Saved data entries
################

(** * llemur: the code summarizer of [src/llemur/summarize.py]

    A shallow embedding of the two stages of the summarizer and of the
    public operation that chains them:

    - the Lexical Reducer, [tokenize_code] (the loop over the token
      stream that drops comments and docstrings and rebuilds the spacing
      between the tokens it keeps);
    - the Structural Summarizer, [summarize_code_with_ast] with the
      [CodeSummarizer] node visitor;
    - [compress_code] and [summarize_file], with their exception handlers.

    Python's [tokenize.generate_tokens], [ast.parse] and [open] belong to
    the host, not to this repository: they are variables of the section
    that defines the pipeline, and the token stream and the syntax tree
    are the data they hand over.  So are the limits of the interpreter
    (recursion depth, digits of an int given to [str]) that can stop
    the visitor on a tree. *)

From Stdlib Require Import ZArith List String Ascii Bool Lia.
From Stdlib Require Import Numbers.DecimalString Numbers.DecimalPos Numbers.DecimalZ.
Import ListNotations.

Set Warnings "-register-all".

Open Scope string_scope.
Open Scope Z_scope.

(** ** Python strings *)

Module PyStr.

(** [sep.join(parts)]. *)
Definition join (sep : string) (parts : list string) : string :=
  String.concat sep parts.

(** [s * n] for a Python int [n]: empty when [n <= 0]. *)
Fixpoint repeat (s : string) (n : nat) : string :=
  match n with
  | O => ""
  | S n' => s ++ repeat s n'
  end.

Definition mul (s : string) (n : Z) : string := repeat s (Z.to_nat n).

(** The truth value of a string in a condition: non-empty. *)
Definition truthy (s : string) : bool :=
  match s with
  | EmptyString => false
  | String _ _ => true
  end.

Definition newline : ascii := "010"%char.
Definition tab : ascii := "009"%char.
Definition space : ascii := " "%char.

(** One-character strings for the layout characters. *)
Definition nl : string := String newline "".
Definition ht : string := String tab "".

(** [str(n)] for an int. *)
Definition of_int (n : Z) : string := NilZero.string_of_int (Z.to_int n).

End PyStr.

(** [xs.append(x)] on a Python list. *)
Definition append {A : Type} (xs : list A) (x : A) : list A := (xs ++ [x])%list.

(** ** Tokens

    The kinds of [tokenize]'s tokens that the reducer can meet.  The
    reducer compares kinds with [COMMENT], [STRING] and [INDENT] only. *)

Inductive toktype : Set :=
| ENDMARKER | NAME | NUMBER | STRING | NEWLINE | INDENT | DEDENT | OP
| COMMENT | NL | ERRORTOKEN | FSTRING_START | FSTRING_MIDDLE | FSTRING_END.

Scheme Equality for toktype.

(** A token as the loop destructures it:
    [tok_type, tok_string, (srow, scol), (erow, ecol), _].  The fifth
    component (the physical line) is ignored by the source and left out. *)
Record token : Set := TokenInfo {
  tok_type : toktype;
  tok_string : string;
  srow : Z;
  scol : Z;
  erow : Z;
  ecol : Z
}.

(** ** The Lexical Reducer: [tokenize_code] *)

Module Reducer.

(** The variables the loop of [tokenize_code] updates. *)
Record state : Set := State {
  output : list string;
  prev_toktype : toktype;
  last_lineno : Z;
  last_col : Z
}.
(** X16. When the upstream fails in the middle of a streaming request that
    the client is still listening to, the response carries the frames of
    the chunks received so far and then two error frames: the one the
    service emits, with the upstream message or the fixed text, and the
    one the controller writes on the error notification, with the text it
    takes from the error. The response is then ended, without a [DONE]
    frame and without a 500 status, the headers being out already. *)
Theorem sse_failure_writes_two_error_frames
  (env : Env) (sdk : gmap string ParamValue -> Settled)
  (world : gmap string ParamValue -> list Happening)
  (errorText : RawError -> jsstring)
  (body : GenerateTextDto) (o : Observable) (chunks : list jsstring)
  (e : RawError) (rest : list Happening)
  (Hstream : stream body = true)
  (Hobs : generateTextStream env body = Return o)
  (Hworld : world (o_requestParams o) = map Chunk chunks ++ Fails e :: rest) :
  exists res,
    generate env sdk world errorText body = (res, None)
    /\ sent res
       = wrote keepAlive :: map contentFrame chunks
           ++ [wrote (dataFrame
                        (render (JSON_stringify "error"
                                   (opt_or_else (e_message e)
                                      (lit "流式生成失败")))));
               wrote (dataFrame
                        (render (JSON_stringify "error" (errorText e))))]
    /\ writableEnded res = true.
Proof.
  rewrite (generate_streams env sdk world errorText body o Hstream Hobs).
  eexists. split; [reflexivity|].
  destruct (response_of_run errorText (world (o_requestParams o)))
    as (Hsent & _ & _ & Hend & _).
  rewrite Hsent, Hend, Hworld, leadingChunks_app, interruption_app.
  cbn [leadingChunks interruption]. rewrite app_nil_r.
  split; reflexivity.
Qed.
(** Truthiness, as [if (v)] and [!v] see it. *)
Definition truthy (v : value) : bool :=
  match v with
  | VUndefined | VNull => false
  | VBool b => b
  | VNum z => negb (z =? 0)%Z
  | VStr s => negb (String.eqb s EmptyString)
  | VArr _ | VObj _ => true
  end.

(** [a === b]. Arrays and objects compare by identity; two values met
    in different records are different objects. *)
Definition strictEq (a b : value) : bool :=
  match a, b with
  | VUndefined, VUndefined => true
  | VNull, VNull => true
  | VBool x, VBool y => Bool.eqb x y
  | VNum x, VNum y => (x =? y)%Z
  | VStr x, VStr y => String.eqb x y
  | _, _ => false
  end.

(** A property key is an array index when it is the canonical decimal
    form of an integer below 2^32 - 1; [Object.entries] lists such keys
    first, in ascending order, then the others in creation order. *)
Fixpoint digitsValue (acc : N) (s : string) : option N :=
  match s with
  | EmptyString => Some acc
  | String c t =>
      if isDigit c then digitsValue (acc * 10 + (code c - 48))%N t else None
  end.

Definition arrayIndex (k : string) : option N :=
  match k with
  | EmptyString => None
  | String c t =>
      if Ascii.eqb c "0" && negb (String.eqb t EmptyString) then None
      else match digitsValue 0 k with
           | Some n => if (n <? 4294967295)%N then Some n else None
           | None => None
           end
  end.

Section Props.
Context {A : Type}.

(** [o[k]], [None] standing for [undefined] *)
Fixpoint lookupProp (k : string) (o : props A) : option A :=
  match o with
  | [] => None
  | (k', v) :: t => if String.eqb k' k then Some v else lookupProp k t
  end.

Definition hasProp (k : string) (o : props A) : bool :=
  match lookupProp k o with Some _ => true | None => false end.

################

▸ EXERCISE OBJECTIVE
The lines to extract from the data above begin with the line containing "Definition ht : string" and end with the line containing "the chunks received". Extract them exactly, including both.

▸ RESULT OF THE EXERCISE
Definition ht : string := String tab "".

(** [str(n)] for an int. *)
Definition of_int (n : Z) : string := NilZero.string_of_int (Z.to_int n).

End PyStr.

(** [xs.append(x)] on a Python list. *)
Definition append {A : Type} (xs : list A) (x : A) : list A := (xs ++ [x])%list.

(** ** Tokens

    The kinds of [tokenize]'s tokens that the reducer can meet.  The
    reducer compares kinds with [COMMENT], [STRING] and [INDENT] only. *)

Inductive toktype : Set :=
| ENDMARKER | NAME | NUMBER | STRING | NEWLINE | INDENT | DEDENT | OP
| COMMENT | NL | ERRORTOKEN | FSTRING_START | FSTRING_MIDDLE | FSTRING_END.

Scheme Equality for toktype.

(** A token as the loop destructures it:
    [tok_type, tok_string, (srow, scol), (erow, ecol), _].  The fifth
    component (the physical line) is ignored by the source and left out. *)
Record token : Set := TokenInfo {
  tok_type : toktype;
  tok_string : string;
  srow : Z;
  scol : Z;
  erow : Z;
  ecol : Z
}.

(** ** The Lexical Reducer: [tokenize_code] *)

Module Reducer.

(** The variables the loop of [tokenize_code] updates. *)
Record state : Set := State {
  output : list string;
  prev_toktype : toktype;
  last_lineno : Z;
  last_col : Z
}.
(** X16. When the upstream fails in the middle of a streaming request that
    the client is still listening to, the response carries the frames of
    the chunks received so far and then two error frames: the one the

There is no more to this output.